Available protein structures:
- PDB: IPR003169 PF02213 (ECOD; PDBsum)
- AlphaFold: IPR003169; PF02213;

= GYF domain =

In molecular biology, the GYF domain (glycine-tyrosine-phenylalanine domain) is an approximately 60-amino acid protein domain which contains a conserved GP[YF]xxxx[MV]xxWxxx[GN]YF motif. It was identified in the human intracellular protein termed CD2 binding protein 2 (CD2BP2), which binds to a site containing two tandem PPPGHR segments within the cytoplasmic region of CD2. Binding experiments and mutational analyses have demonstrated the critical importance of the GYF tripeptide in ligand binding. A GYF domain is also found in several other eukaryotic proteins of unknown function. It has been proposed that the GYF domain found in these proteins could also be involved in proline-rich sequence recognition.
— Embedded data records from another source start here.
(** The binary64 value nearest to [q], ties to even: a significand [m] of
    53 bits and an exponent [e] with [|q|] nearest to [m * 2^e]. The
    exponent is not bounded. *)
Definition round (q : Q) : Q :=
  let a := Z.abs (Qnum q) in
  let b := Z.pos (Qden q) in
  if a =? 0 then 0%Q
  else
    let e0 := Z.log2 a - Z.log2 b - 52 in
    let e := if a * 2 ^ Z.max 0 (- e0) <? 2 ^ 52 * (b * 2 ^ Z.max 0 e0)
             then e0 - 1 else e0 in
    let m := nearest_even (a * 2 ^ Z.max 0 (- e)) (b * 2 ^ Z.max 0 e) in
    Qmake (Z.sgn (Qnum q) * m * 2 ^ Z.max 0 e) (Z.to_pos (2 ^ Z.max 0 (- e))).

(** [float(n)], [x - y] and [x * y] *)
Definition of_int (n : Z) : Q := round (inject_Z n).
Definition sub (x y : Q) : Q := round (x - y).
Definition mul (x y : Q) : Q := round (x * y).

End Float64.

(** ** Returned data *)

(** A float64 value: a number, or the not-a-number that 0/0 produces. *)
Inductive float : Type :=
  | Num (q : Q)
  | NaN.

Abbreviation array3 A := (list (list (list A))).

(** What a generator returns: [(x, y)], or
    [((x_train, y_train), (x_valid, y_valid))]. *)
Inductive dataset (A : Type) : Type :=
  | Full (x y : array3 A)
  | Split (train valid : array3 A * array3 A).
Arguments Full {A} x y.
Arguments Split {A} train valid.

(** The train/validation split both generators end with
    (get_data.py lines 76-83 and 119-126); [n] is [n_examples] in the sine
    generator and [len(x_array)] in the air-passenger generator. The
    product [n * (1 - test_size)] is a float64 one: [1 - test_size] is
    rounded, [n] is converted, and their product is rounded again before
    [int] truncates it. *)
Definition train_valid_split {A} (n : Z) (test_size : Q)
    (x_array y_array : array3 A) : dataset A :=
  if Py.ltb 0 test_size then
    let slice := Py.int (Float64.mul (Float64.of_int n) (Float64.sub 1 test_size)) in
    let x_train := Py.slice None (Some slice) x_array in
    let y_train := Py.slice None (Some slice) y_array in
    let x_valid := Py.slice (Some slice) None x_array in
    let y_valid := Py.slice (Some slice) None y_array in
    Split (x_train, y_train) (x_valid, y_valid)
  else Full x_array y_array.

(** ** The air-passenger generator *)

(** An array of shape [(n, 1)] holding the values of [s]; for [s] the second
    column of a frame [df], this is [df.iloc[:, 1:2].values]. *)
Definition column {A} (s : list A) : list (list A) := (fun e => [e]) <$> s.

(** [(v - np.max(v)) / (np.max(v) - np.min(v))] on one element: the
    quotient of a zero numerator by a zero range is not-a-number. The
    differences are taken as they are while they stay in the range of the
    column's type (no int64 wrap-around), and the quotient is kept
    exact. *)
Definition scale (hi lo : Q) (a : Q) : float :=
  if Qeq_bool (hi - lo) 0 then NaN else Num ((a - hi) / (hi - lo)).

(** Lines 100-102: the first 144 rows of the CSV's second column, as an
    array of shape [(n, 1)], rescaled. [csv] is the second column of the
    downloaded file. *)
Definition air_values (csv : list Q) : result (list (list float)) :=
  let df := take 144 csv in
  let v := column df in
  hi ← Np.max (concat v);
  lo ← Np.min (concat v);
  Ok ((fun row : list Q => scale hi lo <$> row) <$> v).
(** * Extended attributes of reiserfs (fs/reiserfs/xattr.c)

    A shallow embedding of the extended-attribute storage engine: the
    private tree [/.reiserfs_priv/xattrs/<OBJECTID>.<GENERATION>/<name>],
    the chunked read and write of an attribute file through the page
    cache, deletion, the backwards directory enumeration, the ownership
    cascade and the listing of attribute names.

    The functions of xattr.c are translated one by one and keep their
    names.  What xattr.c calls but does not define (the VFS, the page
    cache, the directory B-tree, [csum_partial]) is modelled next to its
    first use; every such collaborator can fail, and its failures are
    drawn from an [oracle]. *)

From Stdlib Require Import ZArith List Lia Bool String Ascii Sorted.
Import ListNotations.
Open Scope Z_scope.

(** ** Error numbers and pointer-encoded errors *)

(** The error numbers xattr.c uses, with the values of asm-mips/errno.h
    (the header is not part of the sources; only the sign and the
    distinctness of the values matter below). *)
Inductive errno : Type :=
  | ENOENT | EIO | ENOMEM | EACCES | EBUSY | EEXIST | ENOTDIR | EINVAL
  | ENOSPC | ERANGE | ENODATA | EOPNOTSUPP.
(** [get_insights] assigns the column ['demand_ratio'] of the global
    table, then reads the table: the result is the table after the call
    and the payload.  (On a table without any line the columns have no
    numeric type and [nlargest] raises after the assignment; the payload
    below is that of a table with lines.) *)
Definition get_insights (df : DataFrame) : DataFrame * Insights.t :=
  let df := {| rows := rows df;
               demand_ratio := Some (demand_ratio_column df) |} in
  let top_demand :=
    map (fun x => {| TopDemand.product_id := product_id (line x);
                     TopDemand.name := name (line x);
                     TopDemand.demand_ratio := ratio x |})
        (top_demand_lines df) in
  let low_stock :=
    map (fun r => {| LowStock.product_id := product_id r;
                     LowStock.name := name r;
                     LowStock.stock := stock r |})
        (filter (fun r => (stock r <? 10)%Z) (rows df)) in
  let category_stats :=
    map (fun k =>
           (k, aggregate (filter (fun r => String.eqb (category r) k)
                            (rows df))))
        (group_keys df) in
  (df,
   {| Insights.total_products := Z.of_nat (List.length (rows df));
      Insights.total_stock := series_sum (map stock (rows df));
      Insights.total_sales_7days := series_sum (map sales_7 (rows df));
      Insights.total_sales_30days := series_sum (map sales_30 (rows df));
      Insights.average_price :=
        round2 (series_mean (map base_price (rows df)));
      Insights.top_demand_products := top_demand;
      Insights.low_stock_alerts := low_stock;
      Insights.category_statistics := category_stats |}).

(** ** Categories *)

Module Categories.
Record t : Type := mk {
  categories : list string;
  total : Z
}.
End Categories.

(** [series.unique()]: the distinct values, in the order in which they
    first appear. *)
Fixpoint unique (l : list string) : list string :=
  match l with
  | [] => []
  | x :: l' => x :: filter (fun y => negb (String.eqb x y)) (unique l')
  end.

(** [sorted(l)] on strings: a stable sort by increasing order. *)
Fixpoint insert_str (x : string) (l : list string) : list string :=
  match l with
  | [] => [x]
  | y :: l' => if String.ltb y x then y :: insert_str x l' else x :: l
  end.

Definition sorted (l : list string) : list string :=
  fold_right insert_str [] l.

Definition get_categories (df : DataFrame) : Categories.t :=
  let categories := unique (map category (rows df)) in
  {| Categories.categories := sorted categories;
     Categories.total := Z.of_nat (List.length categories) |}.

(** ** Direct prediction *)

Module PricePrediction.

Record PricingRequest : Type := mkRequest {
  demand_ratio : np_float;
  inventory_level : np_float;
  sales_trend : np_float;
  popularity : np_float;
  scarcity : np_float;
  day : Z
}.

Record response : Type := mkResponse {
  predicted_price : np_float;
  confidence : string
}.

(** The handler of [/api/price-prediction]: the features of the request
    go to the scaler and the model as they are. *)
Definition predict_price (model : option Predictor)
  (request : PricingRequest) : result response :=
  match model with
  | None => Raise (HTTPException 500 "Model not loaded")
  | Some predictor =>
      match predictor
              {| f_demand_ratio := demand_ratio request;
                 f_inventory_level := inventory_level request;
                 f_sales_trend := sales_trend request;
                 f_popularity := popularity request;
                 f_scarcity := scarcity request;
                 f_day := of_int (day request) |} with
      | Some predicted_price =>
          Ok {| predicted_price := round2 predicted_price;
                confidence := "high" |}
      | None => Raise PredictorError
      end
  end.

End PricePrediction.

(** ** Training features ([model.py]) *)

(** Arithmetic on whole columns, line by line. *)
Fixpoint series_div (a b : list np_float) : list np_float :=
  match a, b with
  | x :: a', y :: b' => fdiv x y :: series_div a' b'
  | _, _ => []
  end.

Definition series_div_scalar (a : list np_float) (y : np_float)
  : list np_float :=
  map (fun x => fdiv x y) a.

Definition scalar_div_series (x : np_float) (b : list np_float)
  : list np_float :=
  map (fun y => fdiv x y) b.

Fixpoint series_mul (a b : list np_float) : list np_float :=
  match a, b with
  | x :: a', y :: b' => fmul x y :: series_mul a' b'
  | _, _ => []
  end.

Definition series_add_scalar (a : list np_float) (y : np_float)
  : list np_float :=
  map (fun x => fadd x y) a.

Definition int_series_add (a : list Z) (k : Z) : list Z :=
  map (fun x => (x + k)%Z) a.

Definition as_float (a : list Z) : list np_float := map of_int a.

(** The lines of a frame made of six columns. *)
Fixpoint frame6 (c1 c2 c3 c4 c5 c6 : list np_float) : list FeatureVector :=
  match c1, c2, c3, c4, c5, c6 with
  | x1 :: c1', x2 :: c2', x3 :: c3', x4 :: c4', x5 :: c5', x6 :: c6' =>
      mkFeatures x1 x2 x3 x4 x5 x6 :: frame6 c1' c2' c3' c4' c5' c6'
  | _, _, _, _, _, _ => []
  end.

(** Lines 15-22 of [model.py]: the five feature columns and the frame [X]
    the scaler and the model are fitted on. *)
Definition training_features (df : DataFrame) : list FeatureVector :=
  let col_stock := map stock (rows df) in
  let col_sales_7 := map sales_7 (rows df) in
  let col_sales_30 := map sales_30 (rows df) in
  let col_base_price := map (fun r => Finite (base_price r)) (rows df) in
  let col_day := map day (rows df) in
  let demand_ratio :=
    series_div (as_float col_sales_7) (as_float (int_series_add col_stock 1)) in
  let inventory_level :=
    series_div_scalar (as_float col_stock) (series_max col_stock) in
  let sales_trend :=
    series_div (as_float col_sales_30)
      (as_float (int_series_add col_sales_7 1)) in
  let popularity :=
    series_div (as_float col_sales_30)
      (series_add_scalar (series_mul col_base_price (as_float col_stock))
         (of_int 1)) in
  let scarcity :=
    scalar_div_series (of_int 1) (as_float (int_series_add col_stock 1)) in
  frame6 demand_ratio inventory_level sales_trend popularity scarcity
    (as_float col_day).

(** The target column [y] of the training. *)
Definition training_target (df : DataFrame) : list np_float :=
  map (fun r => Finite (base_price r)) (rows df).

(** ** Notions used in the statements *)

(** [0.5 * base_price <= dynamic_price <= 1.5 * base_price], read on the
    fields of a pricing result. *)
Definition within_bounds (pr : Pricing.t) : bool :=
  fle (fmul (Finite 0.5) (Pricing.base_price pr)) (Pricing.dynamic_price pr)
  && fle (Pricing.dynamic_price pr)
       (fmul (Finite 1.5) (Pricing.base_price pr)).

(** [m] is the largest stock of the table. *)
Definition is_max_stock (df : DataFrame) (m : Z) : Prop :=
  In m (map stock (rows df)) /\
  Forall (fun s => (s <= m)%Z) (map stock (rows df)).

(** An integer as the number it is, as the formulas of the data model
    read it. *)
Definition real_of (z : Z) : np_float := Finite (inject_Z z).
Lemma first_row_same_name (name : string) (ws : list Wallet.t) (i : nat) (w : Wallet.t) :
  first_row (has_user_name name) ws = Some i -> ws !! i = Some w ->
  Wallet.user_name w = name.
Proof.
  intros Hf Hw. destruct (first_row_Some _ _ _ Hf) as (x & Hx & Hp).
  rewrite Hw in Hx. injection Hx as <-.
  unfold has_user_name in Hp. by apply bool_decide_eq_true in Hp.
Qed.

Lemma list_alter_insert {A} (f : A -> A) (l : list A) (i : nat) (x : A) :
  l !! i = Some x -> alter f i l = <[i := f x]> l.
Proof.
  revert i. induction l as [|y l IH]; intros [|i]; simpl; try discriminate.
  - by intros [= ->].
  - intros H. f_equal. by apply IH.
Qed.

Lemma view_lock_row (row : nat) (s : Session) : view (lock_row row s) = view s.
Proof. unfold lock_row. by destruct (bool_decide _). Qed.

Lemma bind_lock_row (row : nat) (s : Session) : bind (lock_row row s) = bind s.
Proof. unfold lock_row. by destruct (bool_decide _). Qed.

Lemma lookup_alter_account (f : Wallet.t -> Wallet.t) (l : list Wallet.t) (i j : nat)
    (w : Wallet.t) :
  (forall x, same_account x (f x)) ->
  l !! j = Some w ->
  exists w', alter f i l !! j = Some w' /\ same_account w w' /\ (i <> j -> w' = w).
Proof.
  intros Hf Hw. rewrite list_lookup_alter. case_decide as Hij.
  - subst j. rewrite Hw. simpl. exists (f w). split_and!; [done|apply Hf|done].
  - exists w. by split_and!.
Qed.

Lemma same_account_debit (a : Z) (w : Wallet.t) : same_account w (debit a w).
Proof. by split. Qed.

Lemma same_account_credit (a : Z) (w : Wallet.t) : same_account w (credit a w).
Proof. by split. Qed.

Lemma lookup_moved (s r : nat) (a : Z) (l : list Wallet.t) (j : nat) (w : Wallet.t) :
  l !! j = Some w ->
  exists w', moved s r a l !! j = Some w' /\ same_account w w' /\
             (s <> j -> r <> j -> w' = w).
Proof.
  intros Hw. unfold moved.
  destruct (lookup_alter_account (debit a) l s j w (same_account_debit a) Hw)
    as (w1 & Hw1 & [Hid1 Hn1] & Hne1).
  destruct (lookup_alter_account (credit a) _ r j w1 (same_account_credit a) Hw1)
    as (w2 & Hw2 & [Hid2 Hn2] & Hne2).
  exists w2. split_and!; [done|split; congruence|].
  intros Hs Hr. rewrite (Hne2 Hr). by apply Hne1.
Qed.

(** What the commit checks: a row the transaction left alone passes, a
    new row passes when its balance is in range. *)
Lemma row_fits_refl (w : Wallet.t) : row_fits w w = true.
Proof. unfold row_fits. by rewrite Z.eqb_refl. Qed.

Lemma row_fits_sym (w w' : Wallet.t) : row_fits w w' = row_fits w' w.
Proof. unfold row_fits. by rewrite Z.eqb_sym, (andb_comm (in_range _)). Qed.

Lemma in_range_iff (z : Z) : in_range z = true <-> -2147483648 <= z <= 2147483647.
Proof. unfold in_range. rewrite andb_true_iff, !Z.leb_le. done. Qed.

Lemma row_fits_in_range (w w' : Wallet.t) :
  in_range (Wallet.balance_cents w) = true ->
  in_range (Wallet.balance_cents w') = true ->
  row_fits w w' = true.
Proof. unfold row_fits. intros -> ->. apply orb_true_r. Qed.

Lemma fits_refl (l : list Wallet.t) : fits l l = true.
Proof. induction l as [|w l IH]; simpl; [done|]. by rewrite row_fits_refl. Qed.

Lemma fits_sym (l l' : list Wallet.t) :
  length l = length l' -> fits l l' = fits l' l.
Proof.
  revert l'. induction l as [|w l IH]; intros [|w' l']; simpl; try done.
  intros [= Hlen]. by rewrite row_fits_sym, IH.
Qed.

Lemma fits_app_new (l : list Wallet.t) (w : Wallet.t) :
  fits l (l ++ [w]) = in_range (Wallet.balance_cents w).
Proof.
  induction l as [|x l IH]; simpl.
  - by rewrite andb_true_r.
  - by rewrite row_fits_refl.
Qed.

Lemma fits_alter (f : Wallet.t -> Wallet.t) (l : list Wallet.t) (i : nat) :
  fits l (alter f i l) =
  match l !! i with Some w => row_fits w (f w) | None => true end.
Proof.
  revert i. induction l as [|x l IH]; intros [|i]; simpl; try done.
  - by rewrite fits_refl, andb_true_r.
  - rewrite row_fits_refl. simpl. apply IH.
Qed.

Lemma fits_alter_alter (f g : Wallet.t -> Wallet.t) (l : list Wallet.t) (i j : nat) :
  i <> j ->
  fits l (alter g j (alter f i l)) =
  match l !! i with Some w => row_fits w (f w) | None => true end &&
  match l !! j with Some w => row_fits w (g w) | None => true end.
Proof.
  revert i j. induction l as [|x l IH]; intros [|i] [|j] Hij; simpl; try done.
  - pose proof (fits_alter g l j) as H. unfold alter in H. by rewrite H.
  - pose proof (fits_alter f l i) as H. unfold alter in H. rewrite H. apply andb_comm.
  - rewrite row_fits_refl. simpl. apply IH. lia.
Qed.

(** A transfer between two rows writes both; a transfer of a row to itself
    ends with the balance it started from and writes nothing. *)
Lemma fits_moved (s r : nat) (a : Z) (l : list Wallet.t) (ws wr : Wallet.t) :
  l !! s = Some ws -> l !! r = Some wr ->
  fits l (moved s r a l) =
  if decide (s = r) then true
  else row_fits ws (debit a ws) && row_fits wr (credit a wr).
Proof.
  intros Hs Hr. unfold moved. case_decide as Hsr.
  - subst r. rewrite list_alter_alter_eq, fits_alter, Hs.
    unfold row_fits, credit, debit. simpl.
    replace (Wallet.balance_cents ws - a + a) with (Wallet.balance_cents ws) by lia.
    by rewrite Z.eqb_refl.
  - by rewrite fits_alter_alter, Hs, Hr.
Qed.

Arguments lock_row : simpl never.
Arguments fits : simpl never.
Arguments has_nul : simpl never.

Ltac run_session :=
  cbv beta delta [get_db try_except bind_M fetch_for_update query_wallet_for_update
    query_wallet getattr eval raise ret rollback commit set_balance_cents
    add_transaction add_wallet refresh_id SessionLocal with_view with_wallets];
  simpl.

Ltac session_simpl :=
  repeat first [rewrite view_lock_row | rewrite bind_lock_row | progress simpl].

(** [transfer_funds] in closed form.  Whatever the outcome, the session
    ends with nothing uncommitted and no row locked. *)
Lemma transfer_funds_session (utcnow : Z) (req : TransferRequest.t) (db : Database) :
  transfer_funds utcnow req (SessionLocal db) =
  (fst (transfer_result utcnow req db),
   {| bind := snd (transfer_result utcnow req db);
      view := snd (transfer_result utcnow req db);
      locked := [] |}).
Proof.
  unfold transfer_result, transfer_funds, sender_row, receiver_row. run_session.
  destruct (first_row (has_user_name (TransferRequest.sender_username req)) (wallets db))
    as [s|] eqn:Hs; session_simpl.
  2:{ destruct (has_nul (TransferRequest.sender_username req)); session_simpl.
      { by destruct (first_row (has_user_name (TransferRequest.receiver_username req))
                       (wallets db)). }
      destruct (first_row (has_user_name (TransferRequest.receiver_username req)) (wallets db));
        session_simpl; [done|].
      destruct (has_nul (TransferRequest.receiver_username req)); by session_simpl. }
  destruct (first_row (has_user_name (TransferRequest.receiver_username req)) (wallets db))
    as [r|] eqn:Hr; session_simpl.
  2:{ destruct (has_nul (TransferRequest.receiver_username req)); by session_simpl. }
  destruct (first_row_Some _ _ _ Hs) as (ws & Hws & _).
  destruct (first_row_Some _ _ _ Hr) as (wr & Hwr & _).
  rewrite Hws, Hwr. session_simpl.
  destruct (TransferRequest.amount_cents req) as [a|e]; session_simpl; [|done].
  destruct (Wallet.balance_cents ws <? a) eqn:Hlt; session_simpl; [done|].
  repeat first [rewrite Hws | progress session_simpl].
  rewrite <- (list_alter_insert (debit a) _ _ _ Hws : _ = <[s := Wallet.mk _ _ _]> _).
  destruct (lookup_alter_account (debit a) (wallets db) s r wr (same_account_debit a) Hwr)
    as (wr1 & Hwr1 & _ & _).
  repeat first [rewrite Hwr1 | progress session_simpl].
  rewrite <- (list_alter_insert (credit a) _ _ _ Hwr1 : _ = <[r := Wallet.mk _ _ _]> _).
  fold (moved s r a (wallets db)).
  destruct (lookup_moved s r a (wallets db) s ws Hws) as (ws2 & Hws2 & [Hids _] & _).
  destruct (lookup_moved s r a (wallets db) r wr Hwr) as (wr2 & Hwr2 & [Hidr _] & _).
  repeat first [rewrite Hws2 | rewrite Hwr2 | progress session_simpl].
  destruct (fits (wallets db) (moved s r a (wallets db))); session_simpl; [|done].
  rewrite list_lookup_middle by done. session_simpl.
  unfold committed. by rewrite Hids, Hidr.
Qed.
(** X10. While the unread bytes lie in one piece, [get_many(n)] returns the
    [n] oldest of them in order and leaves the others, provided [n] is at
    most the room between the write position and the end of the allocation
    (the length [read_into] gives its first copy). *)
Theorem get_many_returns_oldest_bytes b c n :
  holds b c → n ≤ N.of_nat (length c) → n ≤ capacity_ b - write_ b →
  ∃ b', get_many n b = Some (take (N.to_nat n) c, b')
    ∧ holds b' (drop (N.to_nat n) c)
    ∧ view_bytes b' = Some (drop (N.to_nat n) c).
Proof.
  intros Hb Hn Hroom.
  destruct (get_many_holds b c n Hb Hn Hroom) as (b' & Hget & Hb' & _).
  exists b'. split_and!; try done. by apply view_bytes_holds.
Qed.

(** X11. While the unread bytes lie in one piece, [get] returns the oldest
    byte and leaves the others; on a buffer without unread bytes it
    throws. *)
Theorem get_pops_oldest_byte b c :
  holds b c →
  match c with
  | [] => get b = None
  | x :: rest => ∃ b', get b = Some (x, b') ∧ holds b' rest
                       ∧ view_bytes b' = Some rest
  end.
Proof.
  intros Hb. destruct c as [|x rest].
  - unfold get. by rewrite (holds_empty _ _ Hb).
  - destruct (get_holds b x rest Hb) as (b' & Hget & Hb' & _).
    exists b'. split_and!; try done. by apply view_bytes_holds.
Qed.

(** X12. A buffer built from a string or a vector holds exactly its bytes:
    [size] is their number, the views show them, and [to_string] returns
    them all, whatever their number, and leaves the buffer empty. *)
Theorem of_bytes_gives_its_bytes_back d :
  size (of_bytes d) = N.of_nat (length d)
  ∧ view_bytes (of_bytes d) = Some d
  ∧ ∃ b', to_string (of_bytes d) = Some (d, b') ∧ empty b' = true.
Proof.
  split_and!.
  - apply size_of_bytes.
  - apply view_bytes_of_bytes.
  - apply to_string_of_bytes.
Qed.

End BufferFacts.

(** ** Byte strings in a buffer *)

Section BytesFacts.
Import Buffer Bytes.
Local Open Scope N_scope.
Implicit Types (b : buffer) (c d : list byte).

Lemma to_N_low_byte x : Byte.to_N (low_byte x) = x mod 256.
Proof.
  unfold low_byte. change 255 with (N.ones 8). rewrite N.land_ones.
  change (2 ^ 8) with 256.
  destruct (Byte.of_N (x mod 256)) as [y|] eqn:Hy; simpl.
  - by apply Byte.to_of_N.
  - apply Byte.of_N_None_iff in Hy.
    pose proof (N.mod_upper_bound x 256). lia.
Qed.

Lemma length_le_bytes n x : length (le_bytes n x) = n.
Proof. revert x. induction n as [|n IH]; intros x; simpl; [done|]. by rewrite IH. Qed.

Lemma le_value_bound bs : le_value bs < 256 ^ N.of_nat (length bs).
Proof.
  induction bs as [|y bs IH]; simpl length; [simpl; lia|].
  rewrite Nat2N.inj_succ, N.pow_succ_r'. simpl le_value.
  pose proof (Byte.to_N_bounded y). lia.
Qed.

(** [insert<n>] then reading the bytes as a number gives the [n] low bytes
    of the number back. *)
Lemma le_value_le_bytes n : ∀ x, le_value (le_bytes n x) = x mod 256 ^ N.of_nat n.
Proof.
  induction n as [|n IH]; intros x.
  - simpl. by rewrite N.mod_1_r.
  - simpl le_bytes. simpl le_value. rewrite IH, to_N_low_byte.
    rewrite Nat2N.inj_succ, N.pow_succ_r', N.Div0.mod_mul_r.
    by rewrite N.shiftr_div_pow2.
Qed.

Lemma insert_holds n : ∀ x b c,
  holds b c → N.of_nat n < capacity_ b - write_ b →
  ∃ b', insert n x b = Some b' ∧ holds b' (c ++ le_bytes n x)
        ∧ capacity_ b' = capacity_ b ∧ read_ b' = read_ b.
Proof.
  induction n as [|n IH]; intros x b c Hb Hn.
  - simpl. rewrite app_nil_r. by exists b.
  - simpl.
    destruct (put_holds b c [low_byte x] true Hb)
      as (b1 & -> & Hb1 & Hcap1 & Hread1); [simpl; lia|].
    simpl.
    assert (write_ b1 = write_ b + 1) as Hw1.
    { destruct Hb as (_ & _ & Hrw & _), Hb1 as (_ & _ & Hrw1 & _).
      rewrite length_app in Hrw1. simpl in Hrw1. lia. }
    destruct (IH (N.shiftr x 8) b1 _ Hb1) as (b2 & -> & Hb2 & Hcap2 & Hread2);
      [lia|].
    exists b2. rewrite <- app_assoc in Hb2. split_and!; [done|done|congruence..].
Qed.
(** The outcomes of probing [domains] one after the other, in order. *)
Fixpoint outcomes (probe : str -> io pyfloat) (domains : list str)
  : io (list pyfloat) :=
  match domains with
  | [] => ret []
  | d :: rest =>
      (o <- probe d ;; os <- outcomes probe rest ;; ret (o :: os))%io
  end.

(** The elapsed times of the outcomes that are successes. *)
Fixpoint successes (outs : list pyfloat) : list Q :=
  match outs with
  | [] => []
  | Fin t :: rest => t :: successes rest
  | Inf :: rest => successes rest
  end.

Definition is_minimum (m : Q) (xs : list Q) : Prop :=
  In m xs /\ Forall (fun x => (m <= x)%Q) xs.

Definition is_maximum (m : Q) (xs : list Q) : Prop :=
  In m xs /\ Forall (fun x => (x <= m)%Q) xs.

(** The median by rank: the middle value of the samples put in order, the
    mean of the two middle values when their number is even. *)
Definition is_median (m : Q) (xs : list Q) : Prop :=
  exists ys,
    Permutation ys xs /\ StronglySorted Qle ys /\
    m = if Nat.odd (length ys) then nth (length ys / 2) ys 0%Q
        else ((nth (length ys / 2 - 1) ys 0 + nth (length ys / 2) ys 0) / 2)%Q.

Definition arithmetic_mean (xs : list Q) : Q :=
  (Qsum xs / inject_Z (Z.of_nat (length xs)))%Q.

(** [s] holds the mean, minimum, maximum and median of the samples [xs]. *)
Definition summary_of (xs : list Q) (s : Stats.t) : Prop :=
  Stats.avg s = Fin (arithmetic_mean xs) /\
  (exists m, Stats.min s = Fin m /\ is_minimum m xs) /\
  (exists m, Stats.max s = Fin m /\ is_maximum m xs) /\
  (exists m, Stats.median s = Fin m /\ is_median m xs).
Resolution of the structure of the CD2BP2 GYF domain by NMR spectroscopy revealed a compact domain with a beta-beta-alpha-beta-beta topology, where the single alpha-helix is tilted away from the twisted, anti-parallel beta-sheet. The conserved residues of the GYF domain create a contiguous patch of predominantly hydrophobic nature which forms an integral part of the ligand-binding site. There is limited homology within the C-terminal 20-30 amino acids of various GYF domains, supporting the idea that this part of the domain is structurally but not functionally important.